Anyway, he begged me to get my mum (who lives 10 minutes down the road) to come and stay whilst he was away as he was worried if I went into labour in the middle of the night and was in the house on my own etc. I really didn't think it was necessary but he said it in front of my mum and she jumped at the chance and said of course she'd come and stay. Now, I know why she'd jump at the chance, it's because my DF does her head in and she saw it as a week away from him!
She doesn't work and is a bit of a 'princess' My dad does all the cooking, every single night. Granted though she does do all the cleaning etc, so it's a split that works for them.

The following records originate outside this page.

Lemma set_reg_step {B} r v (k : unit → M (io D) B) R s :
  configured idx dat keys latch R s → is_byte r → r ∉ keys →
  ∃ s', at_reg idx dat keys latch r (with_reg r (u8 v) R) s' ∧ same_text s s' ∧
    (outb r idx;; outb v dat ≫= k) s = k tt s'.
Proof.
  intros Hc Hr Hk.
  destruct (select_reg idx dat keys latch idx_port r
    (λ _, outb v dat ≫= k) R s Hc Hr Hk) as (s1 & H1 & T1 & ->).
  destruct (write_keep v r k R s1 H1) as (s2 & H2 & T2 & ->).
  exists s2. split; [done|]. split; [|done]. by eapply same_text_trans.
Qed.

(** read a register, change it, write it back *)
Definition change_at (r : Z) (f : Z → Z) : M (io D) unit :=
  outb r idx;; b ← inb dat; outb (f b) dat.

Lemma change_step {B} r f (k : unit → M (io D) B) R s :
  configured idx dat keys latch R s → is_byte r → r ∉ keys →
  ∃ s', configured idx dat keys latch (with_reg r (u8 (f (R r))) R) s' ∧ same_text s s' ∧
    (change_at r f ≫= k) s = k tt s'.
Proof.
  intros Hc Hr Hk. unfold change_at. rewrite !bind_assoc.
  destruct (select_reg idx dat keys latch idx_port r (λ _, (inb dat ≫= λ b, outb (f b) dat) ≫= k)
    R s Hc Hr Hk) as (s1 & H1 & T1 & ->).
  rewrite bind_assoc.
  destruct (read_reg idx dat keys latch dat_port r (λ b, outb (f b) dat ≫= k) R s1 H1)
    as (s2 & H2 & T2 & ->).
  destruct (write_keep (f (R r)) r k R s2 H2) as (s3 & H3 & T3 & ->).
  exists s3. split; [by eapply at_configured|]. split; [|done].
  eapply same_text_trans; [exact T1|]. by eapply same_text_trans.
Qed.
End keep.

(** [outb(reg, idx); outb(v, dat)]: [tac] proves that the register is a byte and not a key *)
Ltac set_reg idx dat keys latch keep tac H s1 C1 T1 :=
  match type of H with
  | configured _ _ _ _ ?R ?s =>
      match goal with
      | |- context [(outb ?r idx ≫= λ _, outb ?v dat ≫= ?k) s] =>
          destruct (set_reg_step idx dat keys latch ltac:(lia) ltac:(lia) keep r v k R s H)
            as (s1 & C1 & T1 & ->);
          [done|tac|apply at_configured in C1]
      end
  end.

(** ... and whose configuration state is entered and left with a key *)
Class ConfigKeys (D : Type) `{!PortDev D} (idx dat : Z) (keys : list Z)
    (latch : Z → Z → Z → Z) `{!ConfigPort D idx dat keys latch} (key_in key_out : Z) := {
  closed : D → Prop;
  key_opens d : closed d →
    opened (dev_out key_in idx d) ∧ ∀ r, reg (dev_out key_in idx d) r = reg d r;
  key_closes d : opened d →
    closed (dev_out key_out idx d) ∧ ∀ r, reg (dev_out key_out idx d) r = reg d r }.

Section sessions.
Context {D : Type} `{!PortDev D} (idx dat : Z) (keys : list Z) (latch : Z → Z → Z → Z)
  `{!ConfigPort D idx dat keys latch} (key_in key_out : Z)
  `{!ConfigKeys D idx dat keys latch key_in key_out}.
Hypothesis idx_port : 0 ≤ idx < 65536.
Hypothesis keys_ok : is_byte key_in ∧ is_byte key_out.

(** the chip is out of the configuration state and its registers hold [R] *)
Definition at_rest (R : Z → Z) (s : io D) : Prop :=
  closed (dev s) ∧ ∀ r, reg (idx:=idx) (dat:=dat) (keys:=keys) (latch:=latch) (dev s) r = R r.

Lemma open_chip {B} (k : unit → M (io D) B) R s :
  at_rest R s →
  ∃ s', configured idx dat keys latch R s' ∧ same_text s s' ∧ (outb key_in idx ≫= k) s = k tt s'.
Proof.
  intros [Hc HR]. destruct (key_opens _ Hc) as [Ho Hr].
  exists (mkIo (dev_out key_in idx (dev s)) (io_log s ++ [Out key_in idx]) (io_out s)
    (io_err s) (io_sys s)).
  split; [split; [exact Ho|]|split; [done|]].
  - intros r. cbn. by rewrite Hr.
  - unfold outb, modify, mbind, M_bind.
    by rewrite u8_small, u16_small by first [apply idx_port | apply keys_ok].
Qed.

Lemma close_chip {B} (k : unit → M (io D) B) R s :
  configured idx dat keys latch R s →
  ∃ s', at_rest R s' ∧ same_text s s' ∧ (outb key_out idx ≫= k) s = k tt s'.
Proof.
  intros [Ho HR]. destruct (key_closes _ Ho) as [Hc Hr].
  exists (mkIo (dev_out key_out idx (dev s)) (io_log s ++ [Out key_out idx]) (io_out s)
    (io_err s) (io_sys s)).
  split; [split; [exact Hc|]|split; [done|]].
  - intros r. cbn. by rewrite Hr.
  - unfold outb, modify, mbind, M_bind.
    by rewrite u8_small, u16_small by first [apply idx_port | apply keys_ok].
Qed.

(** a message of the log changes nothing of the chip *)
Lemma syslog_step {B} t (k : unit → M (io D) B) s :
  (syslog t ≫= k) s
  = k tt (mkIo (dev s) (io_log s) (io_out s) (io_err s) (io_sys s +:+ t +:+ nl)).
Proof. done. Qed.
End sessions.

(** ** A PCI device whose byte registers keep what is written *)
Class PciConfig (D : Type) `{!PciDev D} (a : pci_addr) := {
  pci_reg : D → Z → Z;
  pci_reg_byte d r : is_byte (pci_reg d r);
  pci_reg_read d r : pci_byte_in a r d = (pci_reg d r, d);
  pci_reg_write d r v x : is_byte v →
    pci_reg (pci_byte_out a r v d) x = if x =? r then v else pci_reg d x }.

(** ** A chip for the examples: a set of registers behind a pair of ports *)
Record chip := mkChip {
  chip_base : Z;
  chip_open : bool;
  chip_sel : Z;
  chip_regs : Z → Z }.

Definition chip_reg (c : chip) (r : Z) : Z := u8 (chip_regs c r).

(** absent ports read 0xff; [0x55] opens the configuration, [0xaa] ends it *)
#[export] Instance chip_ports : PortDev chip := {|
  dev_in p c :=
    (if chip_open c && (p =? chip_base c + 1) then chip_reg c (chip_sel c)
     else if p =? chip_base c then chip_sel c else 0xff, c);
  dev_out v p c :=
    if p =? chip_base c then
      if v =? 0x55 then mkChip (chip_base c) true (chip_sel c) (chip_regs c)
      else if v =? 0xaa then mkChip (chip_base c) false (chip_sel c) (chip_regs c)
      else mkChip (chip_base c) (chip_open c) v (chip_regs c)
    else if chip_open c && (p =? chip_base c + 1) then
      mkChip (chip_base c) true (chip_sel c)
        (λ r, if r =? chip_sel c then v else chip_regs c r)
    else c |}.

(** every register keeps every bit *)
#[export] Program Instance chip_config (b : Z) :
  ConfigPort chip b (b + 1) [0x55; 0xaa] (λ _ _ v, v) :=
  {| opened c := chip_open c = true ∧ chip_base c = b;
     selected := chip_sel;
     reg := chip_reg |}.
Next Obligation.
  intros b [cb co cs cr] v [Ho Hb] _ Hv. simpl in *. subst. rewrite Z.eqb_refl.
  apply not_elem_of_cons in Hv as [H1 Hv]. apply not_elem_of_cons in Hv as [H2 _].
  by rewrite (proj2 (Z.eqb_neq _ _) H1), (proj2 (Z.eqb_neq _ _) H2).
Qed.
Next Obligation.
  intros b [cb co cs cr] [Ho Hb]. simpl in *. subst. by rewrite Z.eqb_refl.
Qed.
Next Obligation. intros b c r _. apply u8_range. Qed.
Next Obligation.
  intros b [cb co cs cr] v [Ho Hb] Hv. simpl in *. subst.
  rewrite (proj2 (Z.eqb_neq _ _)) by lia. rewrite Z.eqb_refl. split; [done|]. split; [done|].
  intros r. unfold chip_reg. simpl. destruct (r =? cs); [|done]. by rewrite u8_small.
Qed.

So she's been staying since Tuesday night but her .....selfishness (for want of a better expression) is now starting to grate on me. She's gone home during the day but come back for dinner each evening, cooked by me 🙄Yesterday I was watering the plants in the garden with a watering can as dragging the hose all around the garden is just too much for me now (there's no hosepipe ban here) I told her I wasn't able to drag the hose around anymore the day before. She stood there for 15 mins watching me walking to and from the outside tap with the watering can and then went 'You know it'd be much quicker with a hose' I snapped 'Yes, I do, but as I said, I'm struggling now to be dragging the hose about.' She knew that was a bit of a dig at her so she looked all sulky and then muttered 'well I'd have done it for you.' Except she wouldn't have, not unless I'd have specifically asked her, I'm the type of person that would offer.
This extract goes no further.